(Collected data)
•••••

(** X10: The setting outlives the view.  After SetAllowTransparency
    has returned, RenderViewReady on a guest with a surface and a view
    sends the background request for the setting last asked for, also
    when the view is not the one, or there was none, at the time of the
    setting.  On a non-guest RenderViewReady does nothing. *)
Theorem RenderViewReady_applies_setting (engine : Engine)
    (browser browser' : Browser) (allow : bool) (d d1 : Delegate) :
  SetAllowTransparency engine browser allow d = Returned tt d1 ->
  (forall wc view,
      guest_instance_id_ (object d) <> -1 ->
      web_contents_ (object d) = Some wc ->
      GetView browser' (GetRenderViewHost engine wc) = Some view ->
      RenderViewReady engine browser' d1
      = Returned tt (add_sent d1 [background_request allow view]))
  /\
  (guest_instance_id_ (object d) = -1 ->
   RenderViewReady engine browser' d1 = Returned tt d1).
Proof.
  intros H.
  assert (Ho := SetAllowTransparency_opaque engine browser allow d).
  rewrite H in Ho. cbn in Ho.
  assert (Hk : guest_instance_id_ (object d1) = guest_instance_id_ (object d)
               /\ web_contents_ (object d1) = web_contents_ (object d)).
  { revert H.
    destruct d as [[wc st gi go gh em ae fp smn smx sn sg] dm h s].
    unfold SetAllowTransparency, bindD, peek, poke, derefD, send, retD. cbn.
    destruct (Bool.eqb go allow); cbn; [|now intros [= <-]].
    destruct wc as [wc|]; cbn; [|discriminate].
    destruct (GetView browser (GetRenderViewHost engine wc)); cbn;
      [destruct allow; cbn|]; now intros [= <-]. }
  destruct Hk as [Hg Hw]. clear H.
  destruct d1 as [t1 dm1 h1 s1]. cbn in Ho, Hg, Hw. split.
  - intros wc view Hgi Hwc Hv.
    unfold RenderViewReady, is_guest, bindD, peek, retD, derefD, send,
      add_sent, background_request.
    apply Z.eqb_neq in Hgi. rewrite <- Hw in Hwc.
    repeat (progress (cbn; rewrite ?Hg, ?Hgi, ?Hwc, ?Ho, ?Hv)).
    now destruct allow.
  - intros Hgi.
    unfold RenderViewReady, is_guest, bindD, peek, retD.
    cbn. now rewrite Hg, Hgi.
Qed.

•••••

▶ [WORK ORDER]
Retype each line above, keeping every character.

▶ [OUTPUT]
(** X10: The setting outlives the view.  After SetAllowTransparency
    has returned, RenderViewReady on a guest with a surface and a view
    sends the background request for the setting last asked for, also
    when the view is not the one, or there was none, at the time of the
    setting.  On a non-guest RenderViewReady does nothing. *)
Theorem RenderViewReady_applies_setting (engine : Engine)
    (browser browser' : Browser) (allow : bool) (d d1 : Delegate) :
  SetAllowTransparency engine browser allow d = Returned tt d1 ->
  (forall wc view,
      guest_instance_id_ (object d) <> -1 ->
      web_contents_ (object d) = Some wc ->
      GetView browser' (GetRenderViewHost engine wc) = Some view ->
      RenderViewReady engine browser' d1
      = Returned tt (add_sent d1 [background_request allow view]))
  /\
  (guest_instance_id_ (object d) = -1 ->
   RenderViewReady engine browser' d1 = Returned tt d1).
Proof.
  intros H.
  assert (Ho := SetAllowTransparency_opaque engine browser allow d).
  rewrite H in Ho. cbn in Ho.
  assert (Hk : guest_instance_id_ (object d1) = guest_instance_id_ (object d)
               /\ web_contents_ (object d1) = web_contents_ (object d)).
  { revert H.
    destruct d as [[wc st gi go gh em ae fp smn smx sn sg] dm h s].
    unfold SetAllowTransparency, bindD, peek, poke, derefD, send, retD. cbn.
    destruct (Bool.eqb go allow); cbn; [|now intros [= <-]].
    destruct wc as [wc|]; cbn; [|discriminate].
    destruct (GetView browser (GetRenderViewHost engine wc)); cbn;
      [destruct allow; cbn|]; now intros [= <-]. }
  destruct Hk as [Hg Hw]. clear H.
  destruct d1 as [t1 dm1 h1 s1]. cbn in Ho, Hg, Hw. split.
  - intros wc view Hgi Hwc Hv.
    unfold RenderViewReady, is_guest, bindD, peek, retD, derefD, send,
      add_sent, background_request.
    apply Z.eqb_neq in Hgi. rewrite <- Hw in Hwc.
    repeat (progress (cbn; rewrite ?Hg, ?Hgi, ?Hwc, ?Ho, ?Hv)).
    now destruct allow.
  - intros Hgi.
    unfold RenderViewReady, is_guest, bindD, peek, retD.
    cbn. now rewrite Hg, Hgi.
Qed.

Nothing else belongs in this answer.